(* ===== verification/WorkqueueStart.v ===== *)
(** What starting a workqueue thread leaves behind: a worker whose stack, guard,
    registers and delivered event are as libpthread expects, or nothing at all. *)

From stdpp Require Import base gmap list list_numbers.
From Stdlib Require Import ZArith Lia.
From S2P Require Import Prelude VmEpoch GuestMemory GuestRawMemory GuestMapping GuestReserve VmInvariant.
From S2P Require Import MappingProps ProtectProps Bytes TimerQueue GuestBootstrapProps SyscallLogic VmTrapsProps.
From S2P Require Import HostCalls MemoryWitness Workqueue WorkqueueProps.

Open Scope list_scope.
Open Scope Z_scope.

Import TimerQueue (guest_kevent_qos_s, g_fflags, g_data, IterationOrder).

(** ** A mapped range as a buffer *)

Lemma mapM_total {A B} (f : A -> option B) (g : A -> B) l :
  (forall x, x ∈ l -> f x = Some (g x)) -> mapM f l = Some (g <$> l).
Proof.
  induction l as [|x l IH]; intros Hf; [done|]. cbn. rewrite (Hf x) by (by left). cbn.
  rewrite IH; [done|]. intros y Hy. apply Hf. by right.
Qed.

Section mapped.
Context (s : vm) (a sz first : Z).
Context (Hok : vm_ok s) (Ha : 0 <= a) (He : a + sz <= 2 ^ 32) (Ham : a mod DYN_PAGE_SIZE = 0) (Hf : 0 < first).
Context (Hpages : forall w, w ∈ page_addrs a (a + sz) -> exists p, memory s !! w = Some p /\ addr p = first + (w - a)).

Lemma mapped_translate x : a <= x < a + sz -> raw_translate s x = Some (first + (x - a)).
Proof.
  intros Hx. assert (2 ^ 33 < U64_MOD) by done. pose proof (page_split x ltac:(lia)) as Hsp.
  pose proof (page_offset_range x) as Hr. pose proof (page_base_aligned x ltac:(lia)) as Hb.
  pose proof (page_base_le x ltac:(lia)) as Hle.
  assert (a <= page_base x) as Hab.
  { rewrite page_base_div by lia. apply Z.mod_divide in Ham as [k ->]; [|done]. unfold DYN_PAGE_SIZE in *.
    rewrite (Z.mul_comm k). apply Z.mul_le_mono_nonneg_l; [done|]. apply Z.div_le_lower_bound; lia. }
  destruct (Hpages (page_base x)) as (p & Hp & Haddr).
  { apply elem_of_page_addrs. split; [lia|]. by rewrite Zminus_mod, Hb, Ham. }
  unfold raw_translate, get_memory_page.
  assert (negb (page_table_slot s (page_index x) =? 0) = true -> page_table_slot s (page_index x) = addr p) as Hslot.
  { intros Hne. assert (page_index x = page_index (page_base x)) as E.
    { rewrite !page_index_div, page_base_div by lia. rewrite (Z.mul_comm DYN_PAGE_SIZE), Z.div_mul by done. done. }
    rewrite E in *. destruct (page_table_present s && (page_index (page_base x) <? num_page_table_entries s))%bool eqn:Et.
    - rewrite (vm_table _ Hok (page_base x) ltac:(lia) Hb Et), Hp in *. unfold GuestPageTablePointer in *.
      by repeat case_match.
    - unfold page_table_slot in Hne. by rewrite Et in Hne. }
  rewrite Hp. destruct (negb _) eqn:En; [rewrite Hslot by done|];
    (rewrite (proj2 (Z.eqb_neq _ _)) by lia); f_equal; lia.
Qed.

▶ [WHAT TO DO]:
I'd like the entries above reproduced in full, exactly as they stand.

▶ [ANSWER BELOW]:
(* ===== verification/WorkqueueStart.v ===== *)
(** What starting a workqueue thread leaves behind: a worker whose stack, guard,
    registers and delivered event are as libpthread expects, or nothing at all. *)

From stdpp Require Import base gmap list list_numbers.
From Stdlib Require Import ZArith Lia.
From S2P Require Import Prelude VmEpoch GuestMemory GuestRawMemory GuestMapping GuestReserve VmInvariant.
From S2P Require Import MappingProps ProtectProps Bytes TimerQueue GuestBootstrapProps SyscallLogic VmTrapsProps.
From S2P Require Import HostCalls MemoryWitness Workqueue WorkqueueProps.

Open Scope list_scope.
Open Scope Z_scope.

Import TimerQueue (guest_kevent_qos_s, g_fflags, g_data, IterationOrder).

(** ** A mapped range as a buffer *)

Lemma mapM_total {A B} (f : A -> option B) (g : A -> B) l :
  (forall x, x ∈ l -> f x = Some (g x)) -> mapM f l = Some (g <$> l).
Proof.
  induction l as [|x l IH]; intros Hf; [done|]. cbn. rewrite (Hf x) by (by left). cbn.
  rewrite IH; [done|]. intros y Hy. apply Hf. by right.
Qed.

Section mapped.
Context (s : vm) (a sz first : Z).
Context (Hok : vm_ok s) (Ha : 0 <= a) (He : a + sz <= 2 ^ 32) (Ham : a mod DYN_PAGE_SIZE = 0) (Hf : 0 < first).
Context (Hpages : forall w, w ∈ page_addrs a (a + sz) -> exists p, memory s !! w = Some p /\ addr p = first + (w - a)).

Lemma mapped_translate x : a <= x < a + sz -> raw_translate s x = Some (first + (x - a)).
Proof.
  intros Hx. assert (2 ^ 33 < U64_MOD) by done. pose proof (page_split x ltac:(lia)) as Hsp.
  pose proof (page_offset_range x) as Hr. pose proof (page_base_aligned x ltac:(lia)) as Hb.
  pose proof (page_base_le x ltac:(lia)) as Hle.
  assert (a <= page_base x) as Hab.
  { rewrite page_base_div by lia. apply Z.mod_divide in Ham as [k ->]; [|done]. unfold DYN_PAGE_SIZE in *.
    rewrite (Z.mul_comm k). apply Z.mul_le_mono_nonneg_l; [done|]. apply Z.div_le_lower_bound; lia. }
  destruct (Hpages (page_base x)) as (p & Hp & Haddr).
  { apply elem_of_page_addrs. split; [lia|]. by rewrite Zminus_mod, Hb, Ham. }
  unfold raw_translate, get_memory_page.
  assert (negb (page_table_slot s (page_index x) =? 0) = true -> page_table_slot s (page_index x) = addr p) as Hslot.
  { intros Hne. assert (page_index x = page_index (page_base x)) as E.
    { rewrite !page_index_div, page_base_div by lia. rewrite (Z.mul_comm DYN_PAGE_SIZE), Z.div_mul by done. done. }
    rewrite E in *. destruct (page_table_present s && (page_index (page_base x) <? num_page_table_entries s))%bool eqn:Et.
    - rewrite (vm_table _ Hok (page_base x) ltac:(lia) Hb Et), Hp in *. unfold GuestPageTablePointer in *.
      by repeat case_match.
    - unfold page_table_slot in Hne. by rewrite Et in Hne. }
  rewrite Hp. destruct (negb _) eqn:En; [rewrite Hslot by done|];
    (rewrite (proj2 (Z.eqb_neq _ _)) by lia); f_equal; lia.
Qed.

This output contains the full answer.